Preprocessing Examples

This section covers NIRS-specific preprocessing techniques, from basic transformations to automated exploration of preprocessing combinations.

Overview 

Example	Topic	Difficulty	Duration
U01	Preprocessing Basics	★★☆☆☆	~3 min
U02	Feature Augmentation	★★☆☆☆	~3 min
U03	Sample Augmentation	★★☆☆☆	~3 min
U04	Signal Conversion	★★☆☆☆	~2 min

U01: Preprocessing Basics 

Overview of standard NIRS preprocessing techniques.

📄 View source code

What You’ll Learn 

Scatter correction: SNV, MSC
Baseline correction: Detrend
Derivatives: First, Second, Savitzky-Golay
Smoothing: Gaussian, Savitzky-Golay
Wavelet transforms: Haar

Preprocessing Categories 

NIRS preprocessing addresses common spectral issues:

📊 Scatter Correction

Corrects for variations in light scattering due to sample structure:

from nirs4all.operators.transforms import (
    StandardNormalVariate,
    MultiplicativeScatterCorrection
)

# SNV: Per-sample mean-centering and scaling
StandardNormalVariate()

# MSC: Regression-based correction using reference spectrum
MultiplicativeScatterCorrection()

Method	How it Works	When to Use
SNV	Centers and scales each spectrum individually	Path length variations, quick scatter correction
MSC	Regresses each spectrum against a reference (mean)	More robust to baseline variations

📈 Baseline Correction

Removes baseline drift from spectra:

from nirs4all.operators.transforms import Detrend

# Remove polynomial baseline drift
Detrend()  # Default: linear detrending

📉 Derivatives

Enhance peaks and remove baselines:

from nirs4all.operators.transforms import (
    FirstDerivative,
    SecondDerivative,
    SavitzkyGolay
)

# Simple derivatives
FirstDerivative()   # Removes constant baseline
SecondDerivative()  # Removes linear baseline

# Smoothed derivative (recommended for noisy data)
SavitzkyGolay(window_length=11, polyorder=2, deriv=1)

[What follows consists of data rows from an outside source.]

(** CheckExclusiveActiveVM, given what getVMInfos returns. *)
Definition CheckExclusiveActiveVM (getVMInfos : Res (list ListResponse))
    : Res (bool * string) :=
  match getVMInfos with
  | Err err => Err err
  | Ok fsVms => Ok (firstActive fsVms)
  end.

Definition IsValidVMName `{GoLib} (h : Host) (name : string) : M bool :=
  check h GetConfDir ;;;
  let configDir := confDir h in
  let fqName := filepath_Join configDir (name +:+ ".json") in
  match loadMacMachineFromJSON h fqName with
  | Err err => fail err
  | Ok _ => ret true
  end.

End AppleHVChecks.

(** ** Further observations *)

Module Obs2.

(** The error of the first of the call sites that fails. *)
Fixpoint first_fault (h : Host) (sites : list site) : option error :=
  match sites with
  | [] => None
  | s :: rest =>
      match fault h s with
      | Some e => Some e
      | None => first_fault h rest
      end
  end.

(** The entry of a directory walk names a machine configuration. *)
Definition is_json (d : walkEntry) : bool :=
  String.eqb (AppleHV.filepath_Ext (we_name d)) ".json".

(** The metadata is read and decoded, and names another digest. *)
Definition meta_stale `{GoLib} (fs : gmap string file) (path digest : string) : Prop :=
  exists fl v m, fs !! path = Some fl /\
                 Z.testbit (f_mode fl) 8 = true /\
                 f_xattr fl !! imageMetaXattr = Some v /\
                 Z.of_nat (String.length v) <= 4096 /\
                 json_Unmarshal v = Ok m /\
                 ImageDigest m <> digest.


(** A machine is active when it runs or starts. *)
Definition active (vm : ListResponse) : bool := lr_Running vm || lr_Starting vm.

(** The arguments after the command name that the build hands to the
    container engine, for the two temporary files it created. *)
Definition install_args (options : optionsData) (tmp entry imageName : string)
    : list string :=
  ["run"; "--privileged"; "--pid=host"; "--rm"; "-i";
   "--security-opt=label=type:unconfined_t"]
  ++ (if String.eqb (bootcLogLevel options) "" then []
      else ["--env=RUST_LOG=" +:+ bootcLogLevel options])
  ++ ["-v"; tmp +:+ ":" +:+ "/disk"; "-v"; entry +:+ ":" +:+ "/entrypoint";
      imageName; "/bin/bash"; "/entrypoint"; "/disk"].

(** The flags SpawnTransient adds after the machine configuration. *)
Definition transient_flags (opts : SpawnTransientOpts) : list string :=
  ["--restful-uri=none://"]
  ++ (if Gui opts then ["--gui"] else [])
  ++ (if VMDebug opts then ["--log-level"; "debug"] else []).

End Obs2.
Export Obs2.

(** ** Further concrete inputs *)

Module Ref2.

(** A cache entry built for another digest. *)
Definition outdated : World :=
  Ref.cached (Ref.meta_open +:+ "sha256:old" +:+ Ref.meta_close).

End Ref2.

(** * Properties *)

(** Closed statements run the program with the reference library. *)
#[local] Existing Instance Ref.refLib.

#[local] Arguments Z.testbit : simpl never.
#[local] Arguments Z.leb : simpl never.
Lemma installed_byName data a : members (installed data a) !! "byName" = Some (ByName data).
Proof.
  simpl. rewrite (lookup_insert_ne _ "byTag"), (lookup_insert_ne _ "byId") by done.
  apply lookup_insert_eq.
Qed.
Lemma installed_byId data a : members (installed data a) !! "byId" = Some (ById data).
Proof. simpl. rewrite (lookup_insert_ne _ "byTag") by done. apply lookup_insert_eq. Qed.
Lemma installed_byTag data a : members (installed data a) !! "byTag" = Some (ByTag data).
Proof. simpl. by rewrite lookup_insert_eq. Qed.

Lemma installed_other data a key :
  key ∉ ["byName"; "byId"; "byTag"] →
  members (installed data a) !! key = members a !! key.
Proof.
  intros H. simpl. rewrite !lookup_insert_ne; [done|..]; intros <-; apply H;
    repeat constructor.
Qed.

Lemma installed_installed data a :
  installed data (installed data a) = installed data a.
Proof.
  unfold installed. simpl. f_equal. apply map_eq. intros key.
  rewrite !lookup_insert. by repeat case_decide.
Qed.

(** A method call on an array that carries the installed functions runs the
    function's body against the array as it is in the store of the call. *)
Section invoke.
Context (σ : Store) (data : Ref) (a : ArrayObject).
Hypothesis Hdata : σ !! data = Some a.

Lemma invoke_byName name :
  members a !! "byName" = Some (ByName data) →
  invoke σ data "byName" name =
    r ← Array_find (λ item, Normal (strictEqualsVal (getProp item "name") name))
                   (elements a);
    Normal (findResult r).
Proof. intros H. unfold invoke. rewrite Hdata, H. simpl. unfold byName. by rewrite Hdata. Qed.
(** Every positive ordinal is the ordinal of its date. *)
Lemma toordinal_fromordinal (n : Z) : 1 <= n -> toordinal (fromordinal n) = n.
Proof.
  intros Hn. rewrite fromordinal_unfold. cbv zeta.
  pose proof (Z.div_mod (n - 1) DI400Y ltac:(done)) as E1.
  pose proof (Z.mod_pos_bound (n - 1) DI400Y ltac:(done)) as B1.
  set (a := (n - 1) / DI400Y) in *. set (r1 := (n - 1) mod DI400Y) in *.
  pose proof (Z.div_mod r1 DI100Y ltac:(done)) as E2.
  pose proof (Z.mod_pos_bound r1 DI100Y ltac:(done)) as B2.
  set (b := r1 / DI100Y) in *. set (r2 := r1 mod DI100Y) in *.
  pose proof (Z.div_mod r2 DI4Y ltac:(done)) as E3.
  pose proof (Z.mod_pos_bound r2 DI4Y ltac:(done)) as B3.
  set (c := r2 / DI4Y) in *. set (r3 := r2 mod DI4Y) in *.
  pose proof (Z.div_mod r3 365 ltac:(done)) as E4.
  pose proof (Z.mod_pos_bound r3 365 ltac:(done)) as B4.
  set (e := r3 / 365) in *. set (r := r3 mod 365) in *.
  clearbody a r1 b r2 c r3 e r. unfold DI400Y, DI100Y, DI4Y in *.
  assert (Hb : 0 <= b <= 4) by lia.
  assert (Hc : 0 <= c <= 24) by lia.
  assert (He : 0 <= e <= 4) by lia.
  destruct (Z.eqb_spec b 4) as [Eb|Nb].
  { (* the last day of a 400-year cycle *)
    rewrite orb_true_r. unfold toordinal. cbn [year month day].
    assert (c = 0 /\ e = 0 /\ r = 0) as (-> & -> & ->) by lia. subst b.
    replace (400 * a + 100 * 4 + 4 * 0 + 0)
      with (400 * a + 100 * 3 + 4 * 24 + 3 + 1) by lia.
    unfold days_before_month.
    rewrite days_before_year_split, is_leap_split by lia.
    cbn. unfold DI400Y, DI100Y, DI4Y. lia. }
  destruct (Z.eqb_spec e 4) as [Ee|Ne].
  { (* the last day of a leap year *)
    cbn [orb]. unfold toordinal. cbn [year month day].
    assert (c <= 23 /\ r = 0) as (Hc' & ->) by lia. subst e.
    replace (400 * a + 100 * b + 4 * c + 4)
      with (400 * a + 100 * b + 4 * c + 3 + 1) by lia.
    unfold days_before_month.
    rewrite days_before_year_split, is_leap_split by lia.
    destruct (Z.eqb_spec c 24); [lia|]. cbn.
    unfold DI400Y, DI100Y, DI4Y. lia. }
  cbn [orb]. unfold toordinal. cbn [year month day]. unfold days_before_month.
  rewrite days_before_year_split, is_leap_split by lia.
  pose proof (month_day_ok ((e =? 3) && (negb (c =? 24) || (b =? 3))) r B4) as Hmd.
  unfold DI400Y, DI100Y, DI4Y. lia.
Qed.

(** ** [split] and [fnmatch] on file names *)

Lemma has_char_app (c : ascii) (s r : string) :
  has_char c (s +:+ r) = has_char c s || has_char c r.
Proof.
  induction s as [|a s IH]; [reflexivity|].
  rewrite append_cons. cbn [has_char]. rewrite IH. apply orb_assoc.
Qed.

Lemma split_nonempty (sep : ascii) (s : string) : split sep s <> [].
Proof.
  induction s as [|c s IH]; cbn [split]; [done|].
  destruct (Ascii.eqb c sep); [done|]. destruct (split sep s); done.
Qed.

(** A prefix without the separator stays in the first field. *)
Lemma split_app_l (sep : ascii) (s r : string) :
  has_char sep s = false ->
  split sep (s +:+ r) =
    match split sep r with
    | w :: ws => (s +:+ w) :: ws
    | [] => []
    end.
Proof.
  induction s as [|c s IH]; intros H.
  - rewrite append_nil. destruct (split sep r); reflexivity.
  - cbn [has_char] in H. apply orb_false_elim in H as [Hc Hs].
    rewrite append_cons. cbn [split]. rewrite Hc, (IH Hs).
    destruct (split sep r) as [|w ws] eqn:E; [|reflexivity].
    by apply split_nonempty in E.
Qed.

Lemma split_field (sep : ascii) (s r : string) :
  has_char sep s = false ->
  split sep (s +:+ String sep r) = s :: split sep r.
Proof.
  intros H. rewrite (split_app_l _ _ _ H). cbn [split].
  rewrite Ascii.eqb_refl. f_equal. induction s as [|c s IH]; [reflexivity|].
  cbn [has_char] in H. apply orb_false_elim in H as [_ Hs].
  rewrite append_cons, (IH Hs). reflexivity.
Qed.

Lemma split_last (sep : ascii) (s : string) :
  has_char sep s = false -> split sep s = [s].
Proof.
  induction s as [|c s IH]; intros H; [reflexivity|].
  cbn [has_char] in H. apply orb_false_elim in H as [Hc Hs].
  cbn [split]. rewrite Hc, (IH Hs). reflexivity.
Qed.

Lemma has_char_isoformat (c : ascii) (a : date) :
  is_digit c = false -> Ascii.eqb "-" c = false -> has_char c (isoformat a) = false.
Proof.
  intros Hd Hm. unfold isoformat, pad4, pad2.
  rewrite !append_cons, !append_nil. cbn [has_char].
  rewrite !digit_char_neq by (apply mod10_range || exact Hd).
  rewrite Hm. reflexivity.
Qed.

(** The date part of a cache file name is read back by the janitor. *)
Lemma file_date_data_file (u g : string) (a : date) :
  has_char "_" u = false -> has_char "_" g = false -> valid a ->
  file_date (data_file u g a) = Some a.
Proof.
  intros Hu Hg Hv. unfold file_date, data_file.
  change ("_" +:+ g +:+ "_data_" +:+ isoformat a +:+ ".csv")
    with (String "_" (g +:+ String "_" ("data" +:+ String "_" (isoformat a +:+ ".csv")))).
  rewrite (split_field _ _ _ Hu), (split_field _ _ _ Hg).
  rewrite split_field by reflexivity.
  rewrite split_last.
  2:{ rewrite has_char_app, has_char_isoformat by reflexivity. reflexivity. }
  cbn [lookup list_lookup mbind option_bind].
  change (isoformat a +:+ ".csv") with (isoformat a +:+ String "." "csv").
  rewrite split_field by (apply has_char_isoformat; reflexivity).
  cbn [lookup list_lookup mbind option_bind].
  by apply strptime_isoformat.
Qed.

Lemma fnmatch_refl (s : string) : has_char "*" s = false -> fnmatch s s = true.
Proof.
  induction s as [|c s IH]; intros H; [reflexivity|].
  cbn [has_char] in H. apply orb_false_elim in H as [Hc Hs].
  cbn [fnmatch]. rewrite Hc, Ascii.eqb_refl. by apply IH.
Qed.

Lemma fnmatch_prefix (pre pat s : string) :
  has_char "*" pre = false ->
  fnmatch (pre +:+ pat) (pre +:+ s) = fnmatch pat s.
Proof.
  induction pre as [|c pre IH]; intros H; [reflexivity|].
  cbn [has_char] in H. apply orb_false_elim in H as [Hc Hs].
  rewrite !append_cons. cbn [fnmatch]. rewrite Hc, Ascii.eqb_refl. by apply IH.
Qed.

Lemma fnmatch_star (suf mid : string) :
  has_char "*" suf = false ->
  fnmatch (String "*" suf) (mid +:+ suf) = true.
Proof.
  intros H. induction mid as [|c mid IH].
  - rewrite append_nil. cbn [fnmatch]. rewrite Ascii.eqb_refl.
    destruct suf; [reflexivity|]. rewrite (fnmatch_refl _ H). reflexivity.
  - rewrite append_cons. cbn [fnmatch] in *. rewrite Ascii.eqb_refl in *.
    rewrite IH. apply orb_true_r.
Qed.

(** A cache file name matches the pattern the janitor globs for it. *)
Lemma fnmatch_data_file (u g : string) (a : date) :
  has_char "*" u = false -> has_char "*" g = false ->
  fnmatch (u +:+ "_" +:+ g +:+ "_data_*.csv") (data_file u g a) = true.
Proof.
  intros Hu Hg. unfold data_file.
  rewrite (fnmatch_prefix _ _ _ Hu).
  rewrite (fnmatch_prefix "_") by reflexivity.
  rewrite (fnmatch_prefix _ _ _ Hg).
  change "_data_*.csv"%string with ("_data_" +:+ String "*" ".csv").
  rewrite (fnmatch_prefix "_data_") by reflexivity.
  by apply fnmatch_star.
Qed.

(** ** The janitor *)

Lemma set_files_id (w : world) : set_files (fun fs => fs) w = w.
Proof. by destruct w. Qed.

Lemma set_files_compose (g h : gmap string frame -> gmap string frame) (w : world) :
  set_files g (set_files h w) = set_files (fun fs => g (h fs)) w.
Proof. reflexivity. Qed.

Lemma sweep_file_spec (today : date) (n : string) (w : world) :
  sweep_file today n w =
    (if stale today n then set_files (delete n) w else w, Return tt).
Proof.
  unfold sweep_file, stale.
  destruct (file_date n) as [d|]; [destruct (Date.ltb d today)|]; reflexivity.
Qed.

Lemma for_each_sweep (today : date) (l : list string) (w : world) :
  for_each (sweep_file today) l w = (set_files (remove_stale today l) w, Return tt).
Proof.
  revert w. induction l as [|n l IH]; intros w.
  - cbn. by rewrite set_files_id.
  - cbn [for_each]. unfold mbind, M_bind, bind.
    rewrite sweep_file_spec, IH. unfold remove_stale. cbn [foldl].
    destruct (stale today n); reflexivity.
Qed.

Lemma remove_stale_lookup (today : date) (l : list string)
    (fs : gmap string frame) (n : string) :
  remove_stale today l fs !! n =
    if bool_decide (n ∈ l) && stale today n then None else fs !! n.
Proof.
  revert fs. induction l as [|a l IH]; intros fs; [reflexivity|].
  change (remove_stale today (a :: l) fs)
    with (remove_stale today l (if stale today a then delete a fs else fs)).
  rewrite IH. destruct (decide (n = a)) as [->|Hne].
  - rewrite (bool_decide_eq_true_2 (a ∈ a :: l)) by (apply elem_of_cons; auto).
    destruct (stale today a) eqn:E; cbn [andb].
    + rewrite lookup_delete_eq. by destruct (bool_decide (a ∈ l)).
    + by rewrite andb_false_r.
  - assert (bool_decide (n ∈ a :: l) = bool_decide (n ∈ l)) as ->.
    { apply bool_decide_ext. rewrite elem_of_cons. intuition congruence. }
    destruct (stale today a); [|reflexivity].
    rewrite lookup_delete_ne by done. reflexivity.
Qed.

Lemma sweep_pattern_spec (today : date) (pat : string) (w : world) :
  exists fs',
    sweep_pattern today pat w = (set_files (fun _ => fs') w, Return tt)
    /\ forall n, fs' !! n =
         if fnmatch pat n && stale today n then None else files w !! n.
Proof.
  unfold sweep_pattern, mbind, M_bind, bind, glob.
  rewrite for_each_sweep. eexists. split; [reflexivity|].
  intros n. rewrite remove_stale_lookup.
  destruct (fnmatch pat n) eqn:Ep; destruct (stale today n) eqn:Es;
    rewrite ?andb_false_r; cbn [andb]; try reflexivity.
  - case_bool_decide as Hin; [reflexivity|].
    destruct (files w !! n) as [f|] eqn:Ef; [|reflexivity].
    exfalso. apply Hin. apply list_elem_of_filter. split; [done|].
    apply list_elem_of_fmap. exists (n, f). split; [done|].
    by apply elem_of_map_to_list.
  - case_bool_decide as Hin; [|reflexivity].
    apply list_elem_of_filter in Hin as [Hp _]. congruence.
Qed.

Derivative	Effect	Use Case
First	Enhances peaks, removes constant baseline	General baseline issues
Second	Stronger enhancement, removes linear baseline	Complex baselines
Savitzky-Golay	Smoothed derivatives	Noisy spectra

🔊 Smoothing

Reduce noise while preserving spectral features:

from nirs4all.operators.transforms import Gaussian, SavitzkyGolay

# Gaussian convolution
Gaussian(sigma=2)

# Polynomial smoothing (no derivative)
SavitzkyGolay(window_length=11, polyorder=2, deriv=0)

🌊 Wavelet Transforms

Multi-resolution analysis:

from nirs4all.operators.transforms import Haar

Haar()  # Haar wavelet transform

Combining Preprocessing Steps 

Common combinations for NIRS data:

# Combination 1: Scatter + Derivative
pipeline = [
    StandardNormalVariate(),
    FirstDerivative(),
    PLSRegression(n_components=10)
]

# Combination 2: Full preprocessing chain
pipeline = [
    Detrend(),
    MultiplicativeScatterCorrection(),
    SavitzkyGolay(window_length=11, polyorder=2, deriv=1),
    PLSRegression(n_components=10)
]

Comparing Methods 

# Run pipelines with different preprocessing
methods = {
    'SNV': StandardNormalVariate(),
    'MSC': MultiplicativeScatterCorrection(),
    'D1': FirstDerivative(),
    'SG': SavitzkyGolay(deriv=1),
}

for name, method in methods.items():
    pipeline = [method, ShuffleSplit(n_splits=3), PLSRegression(n_components=10)]
    result = nirs4all.run(pipeline=pipeline, dataset="sample_data/regression")
    print(f"{name}: RMSE = {result.best_rmse:.4f}")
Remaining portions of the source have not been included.